* Instructions for the task
Nothing but the lines from the line with "carried acts →" to the end of the records below should appear in the answer, each exactly as given.

(Items from a data source)
(* ===== verification/ServerLog.v ===== *)
(** * What the server puts on the network

    A log of the payloads the server's session seals under each sequence number and of the screens
    its frames carry, kept along any run: every datagram handed to the network is logged, and every
    frame turns the state it refers to into the screen logged under its number. *)

From S2P Require Import Prelude Utf8 Grid Protocol Crypto Codec CodecFacts CodecProps.
From S2P Require Import Frame Echo Terminal MirrorFacts.
From S2P Require Import TermState Pty ServerSession ServerFacts ServerProps.

(** ** The frames of well-formed screens *)

(** A screen the protocol can carry: shown by the client's terminal, of at most 65536 cells. *)
Definition sendable (g : GridState) : Prop :=
  grid_ok g ∧ addressable g ∧ Forall cell_wf (gs_cells g).
#[export] Instance sendable_dec g : Decision (sendable g).
Proof. unfold sendable, addressable. apply _. Defined.

Lemma frame_of_wf base self ref_seq echo :
  grid_ok self → Forall cell_wf (gs_cells self) → u64 ref_seq →
  wf (ServerPayload.Frame (frame_of base self ref_seq echo)).
Proof.
  intros ((Hc & Hr & _) & _ & Hx & Hy) Hcells Hs. unfold wf, server_payload_wf, frame_update_wf, frame_of.
  cbn. split_and!; [done..|]. apply Forall_forall. intros r (y & Hy' & Hrow)%list_elem_of_omap.
  apply elem_of_range in Hy'. apply row_diff_Some in Hrow as [<- Hrow]. unfold row_update_wf. rewrite Hrow.
  split; [unfold fits in *; lia|]. apply Forall_forall. intros u (x & Hx' & Hu)%list_elem_of_omap.
  apply elem_of_range in Hx'. apply cell_diff_Some in Hu as (a & -> & Ha & _).
  split; cbn; [unfold fits in *; lia|]. by eapply Forall_lookup_1.
Qed.

Section log.
Context {P C T R : Type} `{PtyBackend P, PacketCodecLaws C, VtLaws T R}.
Abbreviation Session := (AuthoritativeSession P C T R) (only parsing).
Abbreviation Action := (SessionAction C) (only parsing).
Abbreviation Log := (gmap Z ServerPayload) (only parsing).
Abbreviation Screens := (gmap Z GridState) (only parsing).
Implicit Types (s : Session) (L : Log) (grids : Screens).

(** ** The log of an action *)

Definition job_of (a : Action) : option (UpdateJob C) :=
  match a with OffloadDiffJob job _ => Some job | _ => None end.
Definition jobs (acts : list Action) : list (UpdateJob C) := omap job_of acts.

(** Every frame queued carries a screen the protocol can carry, in fewer than 2^16 datagrams. *)
Definition brief (job : UpdateJob C) : Prop :=
  match UpdateJob_run job with Ok bss => len bss < 2 ^ 16 | _ => True end.
#[export] Instance brief_dec job : Decision (brief job).
Proof. unfold brief. destruct (UpdateJob_run job); apply _. Defined.
Definition carried (acts : list Action) : Prop :=
  Forall (λ job, sendable (uj_current_state job) ∧ brief job) (jobs acts).

(** The frame a job compiles to. *)
Definition compiled (c : C) L (job : UpdateJob C) : Prop :=
  ∃ d, L !! uj_seq job = Some (ServerPayload.Frame d) ∧ wf (ServerPayload.Frame d) ∧
    u64 (uj_seq job) ∧ u64 (uj_ack_seq job) ∧ brief job ∧
    UpdateJob_run job = seal_server c (uj_seq job) (uj_ack_seq job) (ServerPayload.Frame d).

Definition act_logged (c : C) L (a : Action) : Prop :=
  match a with
  | SendPacket b _ => sealed_by c L b
  | OffloadDiffJob job _ => compiled c L job
  | ResendFragments _ _ _ | Shutdown => True
  end.

Lemma act_logged_mono c L L' a : L ⊆ L' → act_logged c L a → act_logged c L' a.
Proof.
  intros HL. destruct a as [b t|job t| |]; cbn; [by apply sealed_by_mono| |done..].
  intros (d & Hd & ?). exists d. split; [by eapply lookup_weaken|done].
Qed.

Lemma jobs_send_all bss target : jobs (send_all bss target) = [].
Proof. by induction bss. Qed.

(** What a job produces is sealed. *)
Lemma compiled_sealed c L job bss :
  compiled c L job → UpdateJob_run job = Ok bss → Forall (sealed_by c L) bss.
Proof.
  intros (d & Hd & Hw & Hs & Ha & Hb & Hrun) E. unfold brief in Hb. rewrite E in *.
  apply Forall_forall. intros b Hin. exists (uj_seq job), (uj_ack_seq job), (ServerPayload.Frame d), bss. done.
Qed.

Lemma jobs_app a b : jobs (a ++ b) = jobs a ++ jobs b.
Proof. apply omap_app. Qed.

(** The screen of a queued frame, and the frame itself, which names the job's reference. *)
Definition job_logged L grids (job : UpdateJob C) : Prop :=
  grids !! uj_seq job = Some (uj_current_state job) ∧
  ∃ u, L !! uj_seq job = Some (ServerPayload.Frame u) ∧ fu_ref_seq u = uj_ref_seq job.

(** The log and the screens grow by what the actions carry. *)
Record grows (acts : list Action) L grids L' grids' : Prop := {
  gr_log : L ⊆ L';
  gr_screens : grids ⊆ grids';
  gr_new k g : grids' !! k = Some g → grids !! k = Some g ∨
    ∃ job, job ∈ jobs acts ∧ uj_seq job = k ∧ uj_current_state job = g;
  gr_jobs : Forall (job_logged L' grids') (jobs acts);
}.

Lemma job_logged_mono L L' grids grids' job :
  L ⊆ L' → grids ⊆ grids' → job_logged L grids job → job_logged L' grids' job.
Proof.
  intros HL Hg [Hs (u & Hu & ?)]. split; [by eapply lookup_weaken|]. exists u. split; [by eapply lookup_weaken|done].
Qed.

(** Actions without a frame. *)
Lemma grows_quiet acts L grids L' : jobs acts = [] → L ⊆ L' → grows acts L grids L' grids.
Proof. intros E HL. split; [done|done|auto|by rewrite E]. Qed.
Lemma grows_refl L grids : grows [] L grids L grids.
Proof. by apply grows_quiet. Qed.

Lemma grows_trans a b L grids L1 grids1 L2 grids2 :
  grows a L grids L1 grids1 → grows b L1 grids1 L2 grids2 → grows (a ++ b) L grids L2 grids2.
Proof.
  intros [] []. split; [by etransitivity|by etransitivity| |].
  - intros k g Hg. rewrite jobs_app. setoid_rewrite elem_of_app.
    destruct (gr_new1 k g Hg) as [Hg1|(job & ? & ?)]; [|right; exists job; tauto].
    destruct (gr_new0 k g Hg1) as [?|(job & ? & ?)]; [by left|]. right. exists job. tauto.
  - rewrite jobs_app. apply Forall_app. split; [|done].
    eapply Forall_impl; [exact gr_jobs0|]. intros job. by apply job_logged_mono.
Qed.

(** ** The invariants *)

(** What keeps the session running whatever it receives. *)
Record healthy (c : C) s : Prop := {
  he_codec : as_codec s = c;
  he_mirrors : mirrors (as_term_state s);
  he_sid : u64 (as_session_id s);
  he_ack : u64 (as_ack_seq_num s);
  he_seq : 0 ≤ as_seq_num s;
  he_buffered : map_Forall (λ _ p, wf p ∧ is_handshake p = false) (as_out_of_order_packets s);
}.

Record logged L grids s : Prop := {
  lg_fresh k : as_seq_num s < k → L !! k = None ∧ grids !! k = None;
  lg_numbers k p : L !! k = Some p → 0 < k;
  lg_coherent : coherent L grids;
  lg_screens k g : grids !! k = Some g → sendable g ∧ 0 < k;
  lg_frames k g : grids !! k = Some g → ∃ u, L !! k = Some (ServerPayload.Frame u);
  lg_history : Forall (λ e, grids !! e.1 = Some e.2) (as_state_history s);
}.

(** The numbers of the log. *)
Lemma logged_u64 L grids s k p : logged L grids s → as_seq_num s < 2 ^ 64 → L !! k = Some p → u64 k.
Proof.
  intros [] Hs Hk. split; [by apply Z.lt_le_incl, (lg_numbers0 k p)|].
  apply Z.le_lt_trans with (as_seq_num s); [|done]. apply Z.nlt_ge. intros Hlt.
  destruct (lg_fresh0 k Hlt). congruence.
Qed.

(** The numbers a session may still use up for what it holds. *)
Definition load s : Z := as_seq_num s + Z.of_nat (size (as_out_of_order_packets s)).

(** A part of the session that keeps the log, and uses up at most [n] numbers. *)
Definition keeps_log (c : C) (n : Z) (m : M Session (list Action)) : Prop :=
  ∀ s, healthy c s → load s + n < 2 ^ 64 →
  ∃ s' acts, runs m s s' acts ∧ healthy c s' ∧ load s' ≤ load s + n ∧
    ∀ L grids, logged L grids s → carried acts →
    ∃ L' grids', grows acts L grids L' grids' ∧ logged L' grids' s' ∧ Forall (act_logged c L') acts.

(** Combining parts. *)
Lemma keeps_log_nil c m : (∀ s, ∃ s', runs m s s' ([] : list Action) ∧ (healthy c s → healthy c s') ∧
    load s' ≤ load s ∧ ∀ L grids, logged L grids s → logged L grids s') → keeps_log c 0 m.
Proof.
  intros Hm s Hs Hl. destruct (Hm s) as (s' & E & Hs' & Hl' & Hlog). exists s', []. split; [done|].
  split; [auto|]. split; [lia|]. intros L grids HL _. exists L, grids. split; [apply grows_refl|].
  split; [auto|]. constructor.
Qed.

* Answer area
    ∀ L grids, logged L grids s → carried acts →
    ∃ L' grids', grows acts L grids L' grids' ∧ logged L' grids' s' ∧ Forall (act_logged c L') acts.

(** Combining parts. *)
Lemma keeps_log_nil c m : (∀ s, ∃ s', runs m s s' ([] : list Action) ∧ (healthy c s → healthy c s') ∧
    load s' ≤ load s ∧ ∀ L grids, logged L grids s → logged L grids s') → keeps_log c 0 m.
Proof.
  intros Hm s Hs Hl. destruct (Hm s) as (s' & E & Hs' & Hl' & Hlog). exists s', []. split; [done|].
  split; [auto|]. split; [lia|]. intros L grids HL _. exists L, grids. split; [apply grows_refl|].
  split; [auto|]. constructor.
Qed.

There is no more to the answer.